(** A write in progress is not affected by changes elsewhere in the arena, in
    the read buffer, or in the context. *)
Lemma writing_frame c c' ar ar' k k' len rest st :
  writing c ar k len rest st -> wr_ok c ar k ->
  buf_size_ c' = buf_size_ c -> zlen ar' = zlen ar ->
  write_buf_idx_ k' = write_buf_idx_ k -> write_fixed_ptr_ k' = write_fixed_ptr_ k ->
  write_buffer_ k' = write_buffer_ k ->
  (forall a n, write_fixed_ptr_ k = ArenaPtr a -> 0 <= write_buf_idx_ k ->
     n <= BufSize c -> slice ar' a n = slice ar a n) ->
  writing c' ar' k' len rest st.
Proof.
  intros Hw Hwr Ebs Ez Ei Ep Eb Hs. destruct st as [v|f aw]; [done|].
  destruct Hw as (H1 & H2 & H3 & H4 & H5 & Hsg & Htk). cbn. unfold staged in *.
  rewrite Ei, Ep. split_and!; try done. intros m Hm.
  assert (El : chunk_limit c' k' (zlen rest) = chunk_limit c k (zlen rest))
    by (unfold chunk_limit, BufSize; by rewrite Ei, Ebs).
  rewrite El in Hm. specialize (Htk m Hm). rewrite <- Htk. unfold taken. rewrite Eb.
  destruct (0 <? m); [|done]. unfold chunk_limit in Hm.
  destruct (Z.leb_spec 0 (write_buf_idx_ k)) as [Hi|Hi].
  - destruct (Hwr Hi) as (a & Ha & _). rewrite Hsg, Ha. cbn. unfold mem_read, in_bounds.
    rewrite Ez, (Hs a) by (done || lia). done.
  - by destruct Hsg as [o ->].
Qed.

(** Both [Write] and its specification, from any intermediate state. *)
Lemma Write_run_ok {K : Kernel} ws : forall st c ar k len rest sent,
  sq_never_full K -> wr_ok c ar k -> zlen rest <= VECTOR_MAX ->
  writing c ar k len rest st -> writes_valid c k ws (zlen rest) ->
  exists r sent' c' ar' k', Write_run ws st c ar k sent = Ok (r, sent', c', ar', k') /\
    (r, sent') = write_spec ws rest len sent /\ same_conn k k' /\ wr_frame c k ar ar' /\
    buf_size_ c' = buf_size_ c.
Proof.
  induction ws as [|w ws IH]; intros st c ar k len rest sent Hsq Hwr Hmax Hst Hv;
    (destruct st as [v|f aw]; cbn in Hst;
     [destruct Hst as [-> ->]; eexists _, _, _, _, _; cbn;
      split; [done|]; split_and!; auto using wr_frame_refl, same_conn_refl|]);
    destruct Hst as (Hne & Hoff & Hd & Hrem & Hlen & _ & Htk); cbn [Write_run write_spec].
  { eexists _, _, _, _, _. split; [done|].
    split_and!; auto using wr_frame_refl, same_conn_refl. by destruct rest. }
  destruct Hv as [Hw Hv]. unfold Write_resume.
  destruct rest as [|b0 rest0] eqn:Er; [done|]. rewrite <- Er in *. clear Er b0 rest0.
  destruct (Z.leb_spec w 0) as [Hneg|Hpos].
  { unfold taken. rewrite (proj2 (Z.ltb_ge _ _)) by done. cbn.
    eexists _, _, _, _, _. split; [by destruct ws|].
    split_and!; auto using wr_frame_refl, same_conn_refl. by rewrite app_nil_r. }
  rewrite Htk by lia. cbn [mbind outcome_bind].
  pose proof (chunk_limit_le c k (zlen rest)).
  assert (Hz : zlen (drop (Z.to_nat w) rest) = zlen rest - w)
    by (unfold zlen in *; rewrite length_drop; lia).
  rewrite Hrem, u64_small by (unfold VECTOR_MAX, SIZE_MOD in *; lia). rewrite <- Hz.
  destruct (Write_loop_ok c ar k (w_data f) (w_off f + w) (w_len f) (drop (Z.to_nat w) rest))
    as (st & c1 & ar1 & k1 & -> & Hst & Hbs & Hk & Hf); [done..|lia| |lia|].
  { rewrite Z2Nat.inj_add by lia. by rewrite <- drop_drop, Hd. }
  cbn [mbind outcome_bind]. rewrite Hlen in Hst.
  destruct (IH st c1 ar1 k1 len (drop (Z.to_nat w) rest) (sent ++ take (Z.to_nat w) rest))
    as (r & sent' & c2 & ar2 & k2 & HR & Hspec & Hk2 & Hf2 & Hbs2).
  - done.
  - eapply wr_ok_same; [done|done|apply Hf|done].
  - lia.
  - done.
  - rewrite Hz. eapply writes_valid_same; eauto.
  - eexists _, _, _, _, _. split; [done|]. split_and!; try done.
    + by eapply same_conn_trans.
    + eapply wr_frame_trans; [done|]. destruct Hf2 as (? & ? & Hs2). rewrite Hk in *.
      unfold BufSize in *. rewrite Hbs in Hs2. done.
    + congruence.
Qed.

→ Requirement: Return only the lines between the one holding "ws : forall" and the one holding "assert (Hz : zlen", inclusive, exactly as they appear above.

→ Reply to the task:
Lemma Write_run_ok {K : Kernel} ws : forall st c ar k len rest sent,
  sq_never_full K -> wr_ok c ar k -> zlen rest <= VECTOR_MAX ->
  writing c ar k len rest st -> writes_valid c k ws (zlen rest) ->
  exists r sent' c' ar' k', Write_run ws st c ar k sent = Ok (r, sent', c', ar', k') /\
    (r, sent') = write_spec ws rest len sent /\ same_conn k k' /\ wr_frame c k ar ar' /\
    buf_size_ c' = buf_size_ c.
Proof.
  induction ws as [|w ws IH]; intros st c ar k len rest sent Hsq Hwr Hmax Hst Hv;
    (destruct st as [v|f aw]; cbn in Hst;
     [destruct Hst as [-> ->]; eexists _, _, _, _, _; cbn;
      split; [done|]; split_and!; auto using wr_frame_refl, same_conn_refl|]);
    destruct Hst as (Hne & Hoff & Hd & Hrem & Hlen & _ & Htk); cbn [Write_run write_spec].
  { eexists _, _, _, _, _. split; [done|].
    split_and!; auto using wr_frame_refl, same_conn_refl. by destruct rest. }
  destruct Hv as [Hw Hv]. unfold Write_resume.
  destruct rest as [|b0 rest0] eqn:Er; [done|]. rewrite <- Er in *. clear Er b0 rest0.
  destruct (Z.leb_spec w 0) as [Hneg|Hpos].
  { unfold taken. rewrite (proj2 (Z.ltb_ge _ _)) by done. cbn.
    eexists _, _, _, _, _. split; [by destruct ws|].
    split_and!; auto using wr_frame_refl, same_conn_refl. by rewrite app_nil_r. }
  rewrite Htk by lia. cbn [mbind outcome_bind].
  pose proof (chunk_limit_le c k (zlen rest)).
  assert (Hz : zlen (drop (Z.to_nat w) rest) = zlen rest - w)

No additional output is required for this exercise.